You also have Galveston coming out. What was that like to shoot, and what drew you to that character and story?

FOSTER:  I had seen Mélanie Laurent’s film Breathe, which was spectacular. It’s one of the most effective films about adolescence. I have not had the experience of being an adolescent girl, but in my estimate, it was a very deep dive and an effective one. I was terribly moved by what she did with that, so that drew me to it. And then, I think Elle [Fanning] is such an exciting actor, and she’s got a great reputation for just being a pro. That makes a big difference. It really does. If you’re a good actor, with a bad rep, that just makes it harder. When you have a great actor, who’s got a great rep, then you want to go play with that person. When the cameras roll, she has the most devastating truth pouring out of her eyes, and I just find myself distracted, at times, watching how fantastic she is.
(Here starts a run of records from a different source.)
(** ** Appending events *)

(** The events numbered so far extend the lease's log. *)
Definition numbering (s0 : S) (l0 : AgentExecutionLease) (done : list AgentExecutionEvent)
    (l : AgentExecutionLease) (s : S) : Prop :=
  (∀ l1, store_get (l_id l0) s0 = Some l1 → same_identity l1 l0) ∧
  touches (l_id l0) s0 s ∧ same_identity l0 l ∧ lease_ok l ∧
  log_numbered (l_id l0) (l_lastEventSequence l) (store_log (l_id l0) s ++ done).

Lemma lease_ok_seq n l : lease_ok l → lease_ok (set_lastEventSequence n l).
Proof. done. Qed.

Lemma normalize_numbers s0 l0 done event E :
  triple (fp (numbering s0 l0 done)) (normalize_event cp event)
    (λ e, fp (numbering s0 l0 (done ++ [e]))) E.
Proof.
  intros [l [s e]] (Hb & Ht & Hs & Hok & Hlog). unfold normalize_event, assign, modify, lease, gets, mbind, M_bind.
  cbn. assert (numbering s0 l0 (done ++ [
      {| ev_id := pe_id event; ev_type := pe_type event; ev_data := pe_data event;
         ev_executionId := l_id l; ev_sequence := l_lastEventSequence l + 1;
         ev_cursor := int_to_string (l_lastEventSequence l + 1);
         ev_timestamp := match pe_timestamp event with Some t => t | None => (cp_now cp e).1 end |}])
      (set_lastEventSequence (l_lastEventSequence l + 1) l) s) as Hgoal.
  { split; [done|]. split; [done|]. split; [by destruct Hs; split|]. split; [by apply lease_ok_seq|].
    rewrite app_assoc. apply log_numbered_snoc; cbn; try done. by apply Hs. }
  destruct (pe_timestamp event) as [t|]; cbn; [exact Hgoal|].
  unfold in_world, now, ext; cbn. by destruct (cp_now cp e).
Qed.

Lemma map_normalize_numbers s0 l0 events E : ∀ done,
  triple (fp (numbering s0 l0 done)) (map_M (normalize_event cp) events)
    (λ es, fp (numbering s0 l0 (done ++ es))) E.
Proof.
  induction events as [|event events IH]; intros done; cbn [map_M].
  { intros f Hf. cbn. by rewrite app_nil_r. }
  eapply triple_bind; [apply normalize_numbers|]. intros e.
  eapply triple_bind; [apply IH|]. intros es f Hf. cbn. by rewrite <- app_assoc in Hf.
Qed.

Lemma touches_append id s0 s es :
  touches id s0 s → touches id s0 (store_appendEvents id es s).
Proof.
  intros [Hwf Hl Hg Hp Hk]. split.
  - by apply store_append_wf.
  - intros. rewrite store_get_append. by apply Hl.
  - intros id' Hne. rewrite store_log_append.
    destruct (String.eqb_spec id' id); [done|by apply Hg].
  - rewrite store_log_append, String.eqb_refl. by apply prefix_app_r.
  - intros l Hget. rewrite store_get_append. by apply Hk.
Qed.

Lemma triple_append s0 l0 events E :
  triple (fp (fr_ok s0 l0)) (appendEvents cp events) (λ _, fp (fr_ok s0 l0)) E.
Proof.
  eapply triple_pre with (P' := fp (numbering s0 l0 [])).
  - eapply triple_bind; [apply map_normalize_numbers|]. intros es.
    intros [l [s e]] (Hb & Ht & Hs & Hok & Hlog). pose proof (same_id _ _ Hs) as Hid.
    unfold mbind, M_bind, lease, gets, in_world, store_modify, modify. cbn in *.
    rewrite Hid. split; cbn; [done|by apply touches_append|done|].
    split; [done|]. by rewrite store_log_append, String.eqb_refl.
  - intros [l [s e]] [Hb Ht Hs [Hok Hlog]]. split; [done|]. split; [done|]. split; [done|]. split; [done|].
    by rewrite app_nil_r.
Qed.

(** Appending changes nothing of the lease but its event count. *)
Lemma triple_append_lease (φ : AgentExecutionLease → Prop) events E :
  (∀ n l, φ l → φ (set_lastEventSequence n l)) →
  triple (fp (λ l _, φ l)) (appendEvents cp events) (λ _, fp (λ l _, φ l)) E.
Proof.
  intros Hφ. eapply triple_bind.
  - apply triple_map_M. intros event. unfold normalize_event.
    apply triple_bind with (R := λ _, fp (λ l _, φ l)).
    { apply triple_assign'. auto. }
    intros [].
    eapply triple_bind; [apply triple_lease|]. intros l.
    eapply triple_bind with (R := λ _, fp (λ l _, φ l)).
    + destruct (pe_timestamp event).
      * by intros f [_ ?].
      * eapply triple_pre; [apply triple_now|]. by intros f [_ ?].
    + intros t. apply triple_ret_fp.
  - intros es. eapply triple_bind; [apply triple_lease|]. intros l.
    intros [l' [s e]] [_ ?]. done.
Qed.

(** ** Putting the lease *)

Lemma triple_put s0 l0 E :
  triple (fp (fr_ok s0 l0)) put_lease (λ _, fp (fr_settled s0 l0)) E.
Proof.
  intros [l [s e]] [Hb [Hwf Hl Hg Hp Hk] Hs [Hok Hlog]]. cbn in *.
  pose proof (same_id _ _ Hs) as Hid.
  assert (store_get (l_id l0) (store_put l s) = Some l) as Hget.
  { by rewrite store_get_put, Hid, String.eqb_refl. }
  assert (lease_logged (l_id l0) l (store_put l s)) as Hll.
  { split; [done|]. by rewrite store_log_put. }
  split; [|by exists l]. split; cbn; [done| |done|done]. split.
  - by apply store_put_wf.
  - intros id' Hne. rewrite store_get_put, Hid.
    destruct (String.eqb_spec id' (l_id l0)); [done|by apply Hl].
  - intros. rewrite store_log_put. by apply Hg.
  - by rewrite store_log_put.
  - intros l1 Hl1. exists l. split; [done|]. eauto using same_identity_trans.
Qed.

(** ** Assignments that keep a frame sound *)

Definition keeps_frame (g : AgentExecutionLease → AgentExecutionLease) : Prop :=
  ∀ l, same_identity l (g l) ∧ l_lastEventSequence (g l) = l_lastEventSequence l ∧
       (lease_ok l → lease_ok (g l)).

Lemma fr_ok_assign s0 l0 g l s : keeps_frame g → fr_ok s0 l0 l s → fr_ok s0 l0 (g l) s.
Proof.
  intros Hg [Hb Ht Hs [Hok Hlog]]. destruct (Hg l) as (Hsame & Hseq & Hlok).
  split; [done|done|by eapply same_identity_trans|]. split; [auto|]. by rewrite Hseq.
Qed.

Lemma keeps_status st : keeps_frame (set_status st).
Proof. intros l. split; [by split|]. done. Qed.
Lemma keeps_updatedAt t : keeps_frame (set_updatedAt t).
Proof. intros l. split; [by split|]. done. Qed.
Lemma keeps_failure f : keeps_frame (set_failure f).
Proof. intros l. split; [by split|]. done. Qed.
Lemma keeps_workspace x : keeps_frame (set_workspace x).
Proof. intros l. split; [by split|]. done. Qed.
Lemma keeps_cursor c : keeps_frame (set_providerCursor c).
Proof. intros l. split; [by split|]. done. Qed.
Lemma keeps_result r : keeps_frame (set_result r).
Proof. intros l. split; [by split|]. done. Qed.
Lemma keeps_sandbox x : keeps_frame (set_sandbox (Some x)).
Proof. intros l. split; [by split|]. done. Qed.
Lemma keeps_update events : keeps_frame (λ l, updateStatusFromEvents l events).
Proof. intros l. apply (keeps_status (foldl status_after (l_status l) events)). Qed.
Hint Resolve keeps_status keeps_updatedAt keeps_failure keeps_workspace keeps_cursor
  keeps_result keeps_sandbox keeps_update : js.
We hear all of this talk about how male-dominated this industry is, especially behind the camera, and yet you’re working with some very talented female directors and you have a lot of female co-stars. Is that something you’d ever taken note of, before there was a spotlight on that?

FOSTER:  Oh, sure, yeah! Absolutely! But, I’ve been really fortunate. Even when I was doing Six Feet Under, Alan Ball made sure that a lot of his writers and directors were women. So, I’ve had a very enriched experience. It certainly hasn’t been an even playing field, but the proof is in the puddin’ and the times they are a changin’.

You clearly think pretty deeply about the roles that you play, but have you ever had the desire to direct and get into the heads of all the characters, as opposed to just your own?

FOSTER:  I’ve been flirting with a few projects. I’ve written a couple of things, with a few writers and myself. I love storytelling. If I find the right piece, at the right time, then I’d do it, but that’s also as a producer and as a writer. This life is short, and getting to ask questions with other like-minded people about, what does it mean to get up in the morning and keep charging, is pretty great.

Leave No Trace is out in theaters on June 29th.